#### Exercise:
Look through the entries below and extract exactly the lines from the one containing "(* ===== verification/Transaction.v ===== *)" through the one containing "(i + n = length Bs)%nat ->", ends included.

#### Task input:
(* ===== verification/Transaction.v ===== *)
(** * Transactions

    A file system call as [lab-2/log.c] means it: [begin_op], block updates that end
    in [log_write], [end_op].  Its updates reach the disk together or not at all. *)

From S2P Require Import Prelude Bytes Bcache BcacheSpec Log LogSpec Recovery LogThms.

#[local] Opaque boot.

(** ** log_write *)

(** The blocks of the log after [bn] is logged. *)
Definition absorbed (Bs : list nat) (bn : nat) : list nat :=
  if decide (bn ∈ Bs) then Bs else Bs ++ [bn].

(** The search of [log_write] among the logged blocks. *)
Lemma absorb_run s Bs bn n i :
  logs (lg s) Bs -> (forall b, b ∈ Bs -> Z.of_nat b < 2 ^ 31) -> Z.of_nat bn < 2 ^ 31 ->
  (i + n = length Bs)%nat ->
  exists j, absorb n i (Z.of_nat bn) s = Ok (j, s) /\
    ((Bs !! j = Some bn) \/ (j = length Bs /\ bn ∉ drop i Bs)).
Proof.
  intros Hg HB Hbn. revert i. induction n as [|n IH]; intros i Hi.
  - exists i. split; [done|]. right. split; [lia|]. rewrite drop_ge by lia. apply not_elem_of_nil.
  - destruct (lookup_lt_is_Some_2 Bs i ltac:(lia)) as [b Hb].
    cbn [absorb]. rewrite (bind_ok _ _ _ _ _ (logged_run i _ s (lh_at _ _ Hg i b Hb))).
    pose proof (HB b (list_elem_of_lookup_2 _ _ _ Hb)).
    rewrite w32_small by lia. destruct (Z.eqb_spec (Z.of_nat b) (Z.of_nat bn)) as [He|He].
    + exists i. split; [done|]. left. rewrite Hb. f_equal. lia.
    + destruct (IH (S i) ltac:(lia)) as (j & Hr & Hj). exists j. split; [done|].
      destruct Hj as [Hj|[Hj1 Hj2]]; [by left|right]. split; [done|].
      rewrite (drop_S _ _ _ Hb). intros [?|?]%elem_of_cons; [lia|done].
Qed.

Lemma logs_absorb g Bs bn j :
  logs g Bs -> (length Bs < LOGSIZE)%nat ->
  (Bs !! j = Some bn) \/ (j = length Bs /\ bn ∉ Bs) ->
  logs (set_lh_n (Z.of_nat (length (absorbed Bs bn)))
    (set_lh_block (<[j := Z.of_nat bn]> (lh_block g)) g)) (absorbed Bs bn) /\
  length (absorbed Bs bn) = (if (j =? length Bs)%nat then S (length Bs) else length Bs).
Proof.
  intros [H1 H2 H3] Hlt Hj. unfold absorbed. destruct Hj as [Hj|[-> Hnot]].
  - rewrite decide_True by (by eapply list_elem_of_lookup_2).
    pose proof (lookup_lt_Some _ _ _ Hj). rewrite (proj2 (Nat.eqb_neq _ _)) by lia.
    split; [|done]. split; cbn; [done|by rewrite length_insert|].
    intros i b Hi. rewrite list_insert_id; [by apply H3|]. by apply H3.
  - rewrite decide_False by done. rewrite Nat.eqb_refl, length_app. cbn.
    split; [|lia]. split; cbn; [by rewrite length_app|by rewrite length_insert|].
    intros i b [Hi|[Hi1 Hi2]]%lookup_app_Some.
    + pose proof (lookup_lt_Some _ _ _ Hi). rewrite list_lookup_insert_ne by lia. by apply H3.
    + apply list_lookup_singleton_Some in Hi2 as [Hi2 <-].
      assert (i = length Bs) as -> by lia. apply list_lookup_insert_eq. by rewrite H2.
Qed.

* * *

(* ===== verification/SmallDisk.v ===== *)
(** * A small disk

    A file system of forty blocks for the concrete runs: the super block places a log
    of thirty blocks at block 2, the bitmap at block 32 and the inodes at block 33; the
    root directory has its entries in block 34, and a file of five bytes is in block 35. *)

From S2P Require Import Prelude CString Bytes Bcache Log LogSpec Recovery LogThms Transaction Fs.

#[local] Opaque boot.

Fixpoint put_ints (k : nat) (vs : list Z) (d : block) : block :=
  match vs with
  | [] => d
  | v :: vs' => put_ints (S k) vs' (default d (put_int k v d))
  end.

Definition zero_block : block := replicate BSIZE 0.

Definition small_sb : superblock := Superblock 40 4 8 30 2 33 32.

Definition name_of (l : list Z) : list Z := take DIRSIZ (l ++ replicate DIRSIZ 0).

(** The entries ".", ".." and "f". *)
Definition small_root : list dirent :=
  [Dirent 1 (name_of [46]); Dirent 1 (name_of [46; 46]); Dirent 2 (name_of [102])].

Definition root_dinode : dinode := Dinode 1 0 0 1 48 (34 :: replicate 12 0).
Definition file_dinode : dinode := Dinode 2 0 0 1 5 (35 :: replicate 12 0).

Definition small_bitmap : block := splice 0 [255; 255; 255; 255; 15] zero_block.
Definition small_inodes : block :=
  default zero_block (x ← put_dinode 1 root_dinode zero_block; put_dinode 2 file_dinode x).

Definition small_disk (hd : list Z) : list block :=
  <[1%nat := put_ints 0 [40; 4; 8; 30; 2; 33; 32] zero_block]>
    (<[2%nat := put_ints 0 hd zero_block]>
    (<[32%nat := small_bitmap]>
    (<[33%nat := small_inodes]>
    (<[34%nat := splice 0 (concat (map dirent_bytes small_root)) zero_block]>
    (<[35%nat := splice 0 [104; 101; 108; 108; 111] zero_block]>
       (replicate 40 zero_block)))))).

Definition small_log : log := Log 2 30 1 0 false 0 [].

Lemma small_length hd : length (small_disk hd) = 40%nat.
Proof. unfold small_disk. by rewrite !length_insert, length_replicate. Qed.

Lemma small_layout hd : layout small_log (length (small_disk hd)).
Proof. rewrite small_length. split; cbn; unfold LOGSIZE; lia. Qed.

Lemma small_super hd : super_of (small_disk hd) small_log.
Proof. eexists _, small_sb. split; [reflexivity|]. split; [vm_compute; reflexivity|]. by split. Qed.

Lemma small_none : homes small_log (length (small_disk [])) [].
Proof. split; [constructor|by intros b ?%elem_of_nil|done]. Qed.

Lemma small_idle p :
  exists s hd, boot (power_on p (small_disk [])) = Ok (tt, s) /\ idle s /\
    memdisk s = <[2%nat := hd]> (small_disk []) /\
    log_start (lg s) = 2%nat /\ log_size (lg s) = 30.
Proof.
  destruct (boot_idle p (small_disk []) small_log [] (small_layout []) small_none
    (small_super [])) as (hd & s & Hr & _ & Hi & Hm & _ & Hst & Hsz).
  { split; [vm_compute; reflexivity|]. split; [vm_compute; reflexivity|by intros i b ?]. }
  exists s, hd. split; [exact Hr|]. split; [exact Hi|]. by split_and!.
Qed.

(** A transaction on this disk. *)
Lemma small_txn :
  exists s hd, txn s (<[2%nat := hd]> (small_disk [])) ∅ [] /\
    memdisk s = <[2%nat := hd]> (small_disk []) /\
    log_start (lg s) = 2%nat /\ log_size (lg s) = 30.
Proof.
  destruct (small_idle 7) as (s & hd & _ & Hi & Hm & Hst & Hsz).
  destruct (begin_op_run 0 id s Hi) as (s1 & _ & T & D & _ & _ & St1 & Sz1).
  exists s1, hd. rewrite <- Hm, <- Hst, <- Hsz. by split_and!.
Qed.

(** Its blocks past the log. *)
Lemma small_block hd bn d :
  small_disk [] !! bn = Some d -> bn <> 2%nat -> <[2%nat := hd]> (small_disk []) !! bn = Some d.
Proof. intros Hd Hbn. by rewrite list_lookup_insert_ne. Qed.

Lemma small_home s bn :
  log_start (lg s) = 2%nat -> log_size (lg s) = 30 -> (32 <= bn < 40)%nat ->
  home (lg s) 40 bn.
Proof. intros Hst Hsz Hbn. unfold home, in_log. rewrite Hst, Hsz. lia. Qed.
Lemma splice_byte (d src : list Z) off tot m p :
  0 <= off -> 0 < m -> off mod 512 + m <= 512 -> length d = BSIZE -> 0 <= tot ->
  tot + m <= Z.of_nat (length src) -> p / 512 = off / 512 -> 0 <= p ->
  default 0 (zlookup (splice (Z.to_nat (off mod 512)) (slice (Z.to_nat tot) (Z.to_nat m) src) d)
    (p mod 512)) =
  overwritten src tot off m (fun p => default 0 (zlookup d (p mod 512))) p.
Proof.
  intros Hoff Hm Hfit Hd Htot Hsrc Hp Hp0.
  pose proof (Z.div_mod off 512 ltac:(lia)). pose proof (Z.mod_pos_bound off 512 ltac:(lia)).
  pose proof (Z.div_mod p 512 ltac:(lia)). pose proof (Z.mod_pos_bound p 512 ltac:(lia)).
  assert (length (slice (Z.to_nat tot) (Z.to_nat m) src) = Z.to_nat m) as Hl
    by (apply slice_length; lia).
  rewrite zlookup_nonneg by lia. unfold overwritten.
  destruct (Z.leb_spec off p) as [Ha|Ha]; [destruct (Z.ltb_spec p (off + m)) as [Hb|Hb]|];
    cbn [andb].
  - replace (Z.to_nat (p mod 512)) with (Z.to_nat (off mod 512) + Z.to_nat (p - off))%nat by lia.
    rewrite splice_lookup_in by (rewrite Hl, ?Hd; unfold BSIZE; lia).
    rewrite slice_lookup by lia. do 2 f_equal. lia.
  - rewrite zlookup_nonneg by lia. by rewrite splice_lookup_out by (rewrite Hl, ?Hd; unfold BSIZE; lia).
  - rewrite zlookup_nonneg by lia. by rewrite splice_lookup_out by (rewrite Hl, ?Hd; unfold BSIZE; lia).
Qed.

#### Expected output:
(* ===== verification/Transaction.v ===== *)
(** * Transactions

    A file system call as [lab-2/log.c] means it: [begin_op], block updates that end
    in [log_write], [end_op].  Its updates reach the disk together or not at all. *)

From S2P Require Import Prelude Bytes Bcache BcacheSpec Log LogSpec Recovery LogThms.

#[local] Opaque boot.

(** ** log_write *)

(** The blocks of the log after [bn] is logged. *)
Definition absorbed (Bs : list nat) (bn : nat) : list nat :=
  if decide (bn ∈ Bs) then Bs else Bs ++ [bn].

(** The search of [log_write] among the logged blocks. *)
Lemma absorb_run s Bs bn n i :
  logs (lg s) Bs -> (forall b, b ∈ Bs -> Z.of_nat b < 2 ^ 31) -> Z.of_nat bn < 2 ^ 31 ->
  (i + n = length Bs)%nat ->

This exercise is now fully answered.